(Stored items)
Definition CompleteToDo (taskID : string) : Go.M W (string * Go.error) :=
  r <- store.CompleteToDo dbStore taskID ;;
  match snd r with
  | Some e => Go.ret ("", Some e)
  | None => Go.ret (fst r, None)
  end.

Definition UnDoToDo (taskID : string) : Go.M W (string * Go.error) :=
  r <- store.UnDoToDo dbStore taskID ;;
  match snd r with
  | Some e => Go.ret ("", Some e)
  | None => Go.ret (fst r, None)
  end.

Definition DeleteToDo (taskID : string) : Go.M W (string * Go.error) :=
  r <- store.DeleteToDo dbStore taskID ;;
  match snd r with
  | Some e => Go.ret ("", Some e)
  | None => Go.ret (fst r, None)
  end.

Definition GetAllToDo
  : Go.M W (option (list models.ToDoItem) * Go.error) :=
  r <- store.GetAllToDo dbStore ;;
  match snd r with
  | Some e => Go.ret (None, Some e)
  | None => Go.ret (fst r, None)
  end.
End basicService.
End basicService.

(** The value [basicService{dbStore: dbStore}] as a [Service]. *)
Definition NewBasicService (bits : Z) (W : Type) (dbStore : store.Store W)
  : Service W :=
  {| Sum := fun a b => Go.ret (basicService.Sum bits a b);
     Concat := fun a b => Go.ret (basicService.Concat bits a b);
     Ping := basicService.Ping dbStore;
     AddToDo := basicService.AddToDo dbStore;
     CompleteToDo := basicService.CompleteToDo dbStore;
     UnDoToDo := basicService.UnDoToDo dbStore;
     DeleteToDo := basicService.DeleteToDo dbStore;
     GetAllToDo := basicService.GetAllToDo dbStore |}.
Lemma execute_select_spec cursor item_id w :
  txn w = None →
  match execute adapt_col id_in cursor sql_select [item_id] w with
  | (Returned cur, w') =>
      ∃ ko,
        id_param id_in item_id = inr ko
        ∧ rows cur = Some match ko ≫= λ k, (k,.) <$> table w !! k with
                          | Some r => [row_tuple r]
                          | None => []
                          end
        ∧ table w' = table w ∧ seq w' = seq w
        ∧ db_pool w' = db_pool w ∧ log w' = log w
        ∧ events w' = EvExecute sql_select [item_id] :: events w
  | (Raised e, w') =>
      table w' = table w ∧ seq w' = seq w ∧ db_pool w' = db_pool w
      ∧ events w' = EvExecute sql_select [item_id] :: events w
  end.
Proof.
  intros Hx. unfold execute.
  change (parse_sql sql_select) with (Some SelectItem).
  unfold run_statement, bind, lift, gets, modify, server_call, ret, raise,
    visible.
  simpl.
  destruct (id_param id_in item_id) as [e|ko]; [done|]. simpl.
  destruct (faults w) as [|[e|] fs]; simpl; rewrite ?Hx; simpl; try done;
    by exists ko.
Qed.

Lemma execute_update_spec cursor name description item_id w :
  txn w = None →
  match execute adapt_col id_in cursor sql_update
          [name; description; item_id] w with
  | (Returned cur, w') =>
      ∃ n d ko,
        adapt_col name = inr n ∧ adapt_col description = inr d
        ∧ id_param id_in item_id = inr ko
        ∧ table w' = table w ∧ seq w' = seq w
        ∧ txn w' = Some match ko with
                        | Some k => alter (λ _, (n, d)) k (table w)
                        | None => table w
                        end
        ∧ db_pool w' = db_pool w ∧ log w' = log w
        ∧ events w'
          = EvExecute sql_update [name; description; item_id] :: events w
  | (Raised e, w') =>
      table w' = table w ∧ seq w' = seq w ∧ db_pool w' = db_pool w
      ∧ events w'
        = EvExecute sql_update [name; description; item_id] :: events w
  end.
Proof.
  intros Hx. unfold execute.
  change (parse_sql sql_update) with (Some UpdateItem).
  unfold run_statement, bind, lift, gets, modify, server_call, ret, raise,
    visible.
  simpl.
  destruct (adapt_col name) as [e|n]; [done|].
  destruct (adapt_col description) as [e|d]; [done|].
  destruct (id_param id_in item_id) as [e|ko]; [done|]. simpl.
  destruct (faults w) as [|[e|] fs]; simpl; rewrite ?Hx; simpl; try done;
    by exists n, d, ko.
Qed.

AIM OF THE TASK: The lines from the one holding "match execute adapt_col id_in cursor sql_update" to the final line of the entries, both included, are what should be output, exactly and alone.

EXERCISE ANSWER:
  match execute adapt_col id_in cursor sql_update
          [name; description; item_id] w with
  | (Returned cur, w') =>
      ∃ n d ko,
        adapt_col name = inr n ∧ adapt_col description = inr d
        ∧ id_param id_in item_id = inr ko
        ∧ table w' = table w ∧ seq w' = seq w
        ∧ txn w' = Some match ko with
                        | Some k => alter (λ _, (n, d)) k (table w)
                        | None => table w
                        end
        ∧ db_pool w' = db_pool w ∧ log w' = log w
        ∧ events w'
          = EvExecute sql_update [name; description; item_id] :: events w
  | (Raised e, w') =>
      table w' = table w ∧ seq w' = seq w ∧ db_pool w' = db_pool w
      ∧ events w'
        = EvExecute sql_update [name; description; item_id] :: events w
  end.
Proof.
  intros Hx. unfold execute.
  change (parse_sql sql_update) with (Some UpdateItem).
  unfold run_statement, bind, lift, gets, modify, server_call, ret, raise,
    visible.
  simpl.
  destruct (adapt_col name) as [e|n]; [done|].
  destruct (adapt_col description) as [e|d]; [done|].
  destruct (id_param id_in item_id) as [e|ko]; [done|]. simpl.
  destruct (faults w) as [|[e|] fs]; simpl; rewrite ?Hx; simpl; try done;
    by exists n, d, ko.
Qed.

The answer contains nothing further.